• [DIRECTIONS]:
Word for word, set down the listing that appears after this line.

** Opening INPUT DATA block **

(** A family of subsets of [U] has at most [2 ^ size U] members. *)
Lemma size_family_le (U : gset A) (F : gset (gset A)) :
  (∀ Y, Y ∈ F → Y ⊆ U) → size F ≤ 2 ^ size U.
Proof.
  intros HF.
  trans (size (list_to_set (subsets (elements U)) : gset (gset A))).
  - apply subseteq_size. intros Y HY. apply elem_of_list_to_set, elem_of_subsets.
    intros y Hy. apply elem_of_list_to_set, elem_of_elements. by apply (HF Y).
  - etrans; [apply size_list_to_set_le|]. by rewrite length_subsets.
Qed.

End subsets_facts.

(** ** The worklist *)

Section worklist_facts.
Context `{Countable A}.
Variable succ : A → list A.
Implicit Types (res r X : gset A) (stk : list A).

Local Abbreviation edge := (λ a b : A, b ∈ succ a).

(** The inner loop adds the targets it has not seen to the result and pushes
    exactly those, once each. *)
Lemma visit_fold l res stk :
  ∃ new,
    fold_left visit l (res, stk) = (list_to_set l ∪ res, new ++ stk) ∧
    (∀ x, x ∈ new → x ∈ l ∧ x ∉ res) ∧
    size (list_to_set l ∪ res) = length new + size res.
Proof.
  revert res stk. induction l as [|d l IH]; intros res stk; simpl.
  - exists []. split_and!; [f_equal; set_solver | set_solver | ].
    simpl. f_equal. set_solver.
  - destruct (decide (d ∈ res)) as [Hd|Hd].
    + destruct (IH res stk) as (new & -> & Hnew & Hsz).
      exists new. split_and!.
      * f_equal. set_solver.
      * intros x Hx. destruct (Hnew x Hx). set_solver.
      * rewrite <- Hsz. f_equal. set_solver.
    + destruct (IH ({[d]} ∪ res) (d :: stk)) as (new & -> & Hnew & Hsz).
      exists (new ++ [d]). split_and!.
      * f_equal; [set_solver | by rewrite <- app_assoc].
      * intros x [Hx| ->%list_elem_of_singleton]%elem_of_app; [|set_solver].
        destruct (Hnew x Hx). set_solver.
      * transitivity (size (list_to_set l ∪ ({[d]} ∪ res))); [f_equal; set_solver|].
        rewrite Hsz, size_insert_fresh, length_app by done. simpl. lia.
Qed.

(** The result contains the seed. *)
Lemma worklist_extensive fuel res stk r :
  worklist succ fuel res stk = Some r → res ⊆ r.
Proof.
  revert res stk. induction fuel as [|fuel IH]; intros res [|s stk] Hr;
    simpl in Hr; simplify_eq; try done.
  destruct (visit_fold (succ s) res stk) as (new & Hf & _ & _).
  rewrite Hf in Hr. apply IH in Hr. set_solver.
Qed.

** Closing INPUT DATA block **

• [SOLUTION BELOW]:
(** A family of subsets of [U] has at most [2 ^ size U] members. *)
Lemma size_family_le (U : gset A) (F : gset (gset A)) :
  (∀ Y, Y ∈ F → Y ⊆ U) → size F ≤ 2 ^ size U.
Proof.
  intros HF.
  trans (size (list_to_set (subsets (elements U)) : gset (gset A))).
  - apply subseteq_size. intros Y HY. apply elem_of_list_to_set, elem_of_subsets.
    intros y Hy. apply elem_of_list_to_set, elem_of_elements. by apply (HF Y).
  - etrans; [apply size_list_to_set_le|]. by rewrite length_subsets.
Qed.

End subsets_facts.

(** ** The worklist *)

Section worklist_facts.
Context `{Countable A}.
Variable succ : A → list A.
Implicit Types (res r X : gset A) (stk : list A).

Local Abbreviation edge := (λ a b : A, b ∈ succ a).

(** The inner loop adds the targets it has not seen to the result and pushes
    exactly those, once each. *)
Lemma visit_fold l res stk :
  ∃ new,
    fold_left visit l (res, stk) = (list_to_set l ∪ res, new ++ stk) ∧
    (∀ x, x ∈ new → x ∈ l ∧ x ∉ res) ∧
    size (list_to_set l ∪ res) = length new + size res.
Proof.
  revert res stk. induction l as [|d l IH]; intros res stk; simpl.
  - exists []. split_and!; [f_equal; set_solver | set_solver | ].
    simpl. f_equal. set_solver.
  - destruct (decide (d ∈ res)) as [Hd|Hd].
    + destruct (IH res stk) as (new & -> & Hnew & Hsz).
      exists new. split_and!.
      * f_equal. set_solver.
      * intros x Hx. destruct (Hnew x Hx). set_solver.
      * rewrite <- Hsz. f_equal. set_solver.
    + destruct (IH ({[d]} ∪ res) (d :: stk)) as (new & -> & Hnew & Hsz).
      exists (new ++ [d]). split_and!.
      * f_equal; [set_solver | by rewrite <- app_assoc].
      * intros x [Hx| ->%list_elem_of_singleton]%elem_of_app; [|set_solver].
        destruct (Hnew x Hx). set_solver.
      * transitivity (size (list_to_set l ∪ ({[d]} ∪ res))); [f_equal; set_solver|].
        rewrite Hsz, size_insert_fresh, length_app by done. simpl. lia.
Qed.

(** The result contains the seed. *)
Lemma worklist_extensive fuel res stk r :
  worklist succ fuel res stk = Some r → res ⊆ r.
Proof.
  revert res stk. induction fuel as [|fuel IH]; intros res [|s stk] Hr;
    simpl in Hr; simplify_eq; try done.
  destruct (visit_fold (succ s) res stk) as (new & Hf & _ & _).
  rewrite Hf in Hr. apply IH in Hr. set_solver.
Qed.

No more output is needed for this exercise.